34 Subsidiairement, Freemans fait valoir que l'article 11, C, paragraphe 1, doit être interprété en ce sens que, dans le cadre du système de promotion en cause au principal, la base d'imposition doit être réduite au moment où est porté au crédit du compte d'un agent le montant versé en tant que ristourne achats propres.
35 Toutefois, au moment où elle crédite du montant en cause le compte établi dans ses livres au bénéfice d'un agent, Freemans n'a pas encore réellement versé la ristourne achats propres à ce dernier. En effet, lorsque l'agent n'utilise pas ce montant, Freemans en dispose en ajoutant celui-ci à son compte de résultat.
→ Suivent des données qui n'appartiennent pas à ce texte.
(* ===== verification/SupervisorExample.v ===== *)
(** * Plugins: a run of the supervisor

    Runs as lists of steps, and one of them: a clipboard plugin is started,
    shakes hands, offers copied files, crashes and is started again. *)

From S2P Require Import Manifest Prelude PluginApi FileTransfer TransferService Actions PluginRouting Supervisor.

Section runs.
Context {codec : PluginCodec} {order : HashOrder}.

Definition run_step (r : option (list (Step * list Effect) * System)) (l : Step)
    : option (list (Step * list Effect) * System) :=
  match r with
  | Some (past, y) => match step y l with Some (y, effects) => Some ((l, effects) :: past, y) | None => None end
  | None => None
  end.
Definition run_steps (steps : list Step) : option (list (Step * list Effect) * System) :=
  foldl run_step (Some ([], start)) steps.
Definition past_of (steps : list Step) : list (Step * list Effect) := default [] (fst <$> run_steps steps).
Definition system_of (steps : list Step) : System := default start (snd <$> run_steps steps).

Lemma run_steps_reaches steps past y : run_steps steps = Some (past, y) -> reaches past y.
Proof.
  unfold run_steps. revert past y. induction steps as [|l steps IH] using rev_ind; intros past y.
  - intros [= <- <-]. apply Reaches_start.
  - rewrite foldl_app. cbn. destruct (foldl _ _ _) as [[past0 y0]|]; [cbn|done].
    destruct (step y0 l) as [[y1 effects]|] eqn:E; [|done]. intros [= <- <-]. eapply Reaches_step; [by apply IH|done].
Qed.
Lemma possible_run steps :
  match run_steps steps with Some _ => true | None => false end = true -> reaches (past_of steps) (system_of steps).
Proof.
  intros H. unfold past_of, system_of. destruct (run_steps steps) as [[past y]|] eqn:E; [|done].
  by apply (run_steps_reaches steps).
Qed.
Lemma step_effects y l effects : snd <$> step y l = Some effects -> exists y', step y l = Some (y', effects).
Proof. destruct (step y l) as [[y' es]|]; [|done]. intros [= <-]. by exists y'. Qed.
End runs.

Module ClipboardPlugin.
#[local] Existing Instance list_order.

Definition capabilities : Capabilities := {|
  clipboard_read := true; paste := true; can_cancel := true; requires_live_mount := false; pointer_events := false;
  mime_types := [URI_LIST_MIME; GNOME_COPIED_FILES_MIME] |}.
Definition hello : Message.t := Message.Hello 1 (str "clip") (str "Clipboard") capabilities None.
Definition copied : Message.t :=
  Message.CopyManifest {| cm_transfer_id := str "t1"; cm_operation := Operation.Copy; cm_entries := [] |}.

(** Two lines that decode; every other line is malformed. *)
#[global] Instance sample_codec : PluginCodec := {
  decode_line line :=
    if bool_decide (line = str "hello") then Ok hello
    else if bool_decide (line = str "copied") then Ok copied else Err (str "not JSON");
  base64_decode data := Some data;
}.

Definition clip_manifest : PluginManifest := {|
  mf_manifest_version := 1; mf_protocol_version := 1; mf_id := str "clip"; mf_name := str "Clipboard"; mf_executable := str "clip";
  mf_args := [str "--daemon"]; mf_description := []; mf_version := []; mf_author := []; mf_homepage := None; mf_source := None;
  mf_update_url := None; mf_license := None; mf_bundled := false; mf_on_demand := false; mf_owns_settings := false;
  mf_capabilities := capabilities; mf_settings := []; mf_handshake_ids := []; mf_resources := [] |}.
Definition spec : LaunchSpec := {|
  executable := str "/opt/clip"; args := [str "--daemon"]; approved := capabilities; handshake_ids := [];
  role := Some PluginRole.FileClipboard; digest := str "abc";
  integrity := Some {| manifest := clip_manifest; manifest_path := str "/opt/clip.json" |} |}.
Definition world : World := {|
  digest_package _ _ := Ok (str "abc"); file_metadata _ := Ok (true, 493);
  vars_os := [(str "PATH", str "/bin"); (str "LD_PRELOAD", str "/evil.so")];
  spawn _ := Ok 4242 |}.
Definition me : ProcessAdapterId.t := ProcessAdapterId.Resident (str "clip").

Definition start_it : Step := Command world (StartPlugin (str "clip") spec []).
Definition copies : list Step := [start_it; Wrote me 1 (str "hello"); Take world; Wrote me 1 (str "copied")].
Definition crashes : list Step := copies ++ [Take world; Ended me 1 (str "signal 11"); Take world].
End ClipboardPlugin.

(** A plugin that receives files runs once per transfer.  Two runs show marks and
    ranges that outlive their process. *)
Module Receiving.
#[local] Existing Instance list_order.

Definition capabilities : Capabilities := {|
  clipboard_read := false; paste := true; can_cancel := true; requires_live_mount := true; pointer_events := false;
  mime_types := [URI_LIST_MIME] |}.
Definition asks : Message.t :=
  Message.RangeRequest {| rq_transfer_id := str "t1"; rq_request_id := 7; rq_entry_id := 1; rq_offset := 0; rq_length := 10 |}.
#[local] Instance receiving_codec : PluginCodec := {
  decode_line line :=
    if bool_decide (line = str "hello") then Ok (Message.Hello 1 (str "fuse") (str "Mount") capabilities None)
    else if bool_decide (line = str "asks") then Ok asks else Err (str "not JSON");
  base64_decode data := Some data;
}.
Definition spec : LaunchSpec := {|
  executable := str "/opt/fuse"; args := []; approved := capabilities; handshake_ids := [];
  role := Some PluginRole.MountedFileReceive; digest := []; integrity := None |}.
Definition world : World := {|
  digest_package _ _ := Err []; file_metadata _ := Ok (true, 493); vars_os := []; spawn _ := Ok 4242 |}.
Definition me : ProcessAdapterId.t := ProcessAdapterId.Transfer (str "fuse") (str "t1").
Definition receive : Step := Command world (StartTransfer (str "fuse") spec
  {| rm_transfer_id := str "t1"; rm_operation := Operation.Copy; rm_entries := [] |}).

(** The request of a stopped process still counts against the limit of all. *)
Definition asks_then_stops : list Step :=
  [receive; Wrote me 1 (str "hello"); Take world; Wrote me 1 (str "asks"); Take world; Command world (StopPlugin (str "fuse"))].
Example range_outlives_its_process :
  (processes (state (system_of asks_then_stops)) = ∅ /\ size (pending_ranges (state (system_of asks_then_stops))) = 1)%nat.
Proof. split; vm_compute; reflexivity. Qed.

(** The mark of a stopped transfer hides the crash of the next process for it:
    the transfer is not cancelled. *)
Definition stopped_and_again : list Step := [receive; Command world (StopPlugin (str "fuse")); receive; Ended me 2 (str "signal 11")].
Example mark_outlives_its_process :
  (match snd <$> step (system_of stopped_and_again) (Take world) with
   | Some effects => existsb (fun e => match e with Event (CancelledTransfer _ _) => true | _ => false end) effects
   | None => true
   end) = false.
Proof. vm_compute. reflexivity. Qed.

(** A plugin that was only ever asked for a transfer is started as a resident. *)
Example restart_starts_a_resident :
  match snd <$> step (system_of [receive]) (Command world (RestartPlugin (str "fuse"))) with
  | Some effects =>
      existsb (fun e => match e with
        Event (Started a _) => bool_decide (a = ProcessAdapterId.Resident (str "fuse")) | _ => false end) effects
  | None => false
  end = true.
Proof. vm_compute. reflexivity. Qed.
End Receiving.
Ce n'est que lorsque le client utilise la ristourne achats propres que celle-ci lui est effectivement versée de sorte que, ainsi que l'article 11, C, paragraphe 1, de la sixième directive le prévoit, la base d'imposition de l'achat correspondant doit être réduite à due concurrence dans les conditions déterminées par les États membres.
36 Il y a donc lieu de répondre à la question préjudicielle que l'article 11, A, paragraphe 3, sous b), et C, paragraphe 1, de la sixième directive doit être interprété en ce sens que la base d'imposition pour les biens fournis par correspondance à partir d'un catalogue à un client pour son propre usage, lorsque le fournisseur accorde au client une ristourne sur le prix catalogue, un compte séparé étant crédité au bénéfice de celui-ci du montant de cette ristourne au moment du versement des mensualités au fournisseur - ristourne qui peut alors être immédiatement retirée ou utilisée d'une autre manière par le client -, est l'intégralité du prix catalogue des biens vendus au client, réduit à due concurrence du montant de cette ristourne au moment où celle-ci est retirée ou utilisée d'une autre manière par le client.
Sur les dépens
37 Les frais exposés par les gouvernements du Royaume-Uni et hellénique, ainsi que par la Commission, qui ont soumis des observations à la Cour, ne peuvent faire l'objet d'un remboursement. La procédure revêtant, à l'égard des parties au principal, le caractère d'un incident soulevé devant la juridiction nationale, il appartient à celle-ci de statuer sur les dépens.
Par ces motifs,
LA COUR (sixième chambre),
statuant sur la question à elle soumise par le VAT and Duties Tribunal, London, par ordonnance du 14 janvier 1999, dit pour droit:
L'article 11, A, paragraphe 3, sous b), et C, paragraphe 1, de la sixième directive 77/388/CEE du Conseil, du 17 mai 1977, en matière d'harmonisation des législations des États membres relatives aux taxes sur le chiffre d'affaires - Système commun de taxe sur la valeur ajoutée: assiette uniforme, doit être interprété en ce sens que la base d'imposition pour les biens fournis par correspondance à partir d'un catalogue à un client pour son propre usage, lorsque le fournisseur accorde au client une ristourne sur le prix catalogue, un compte séparé étant crédité au bénéfice de celui-ci du montant de cette ristourne au moment du versement des mensualités au fournisseur - ristourne qui peut alors être immédiatement retirée ou utilisée d'une autre manière par le client -, est l'intégralité du prix catalogue des biens vendus au client, réduit à due concurrence du montant de cette ristourne au moment où celle-ci est retirée ou utilisée d'une autre manière par le client.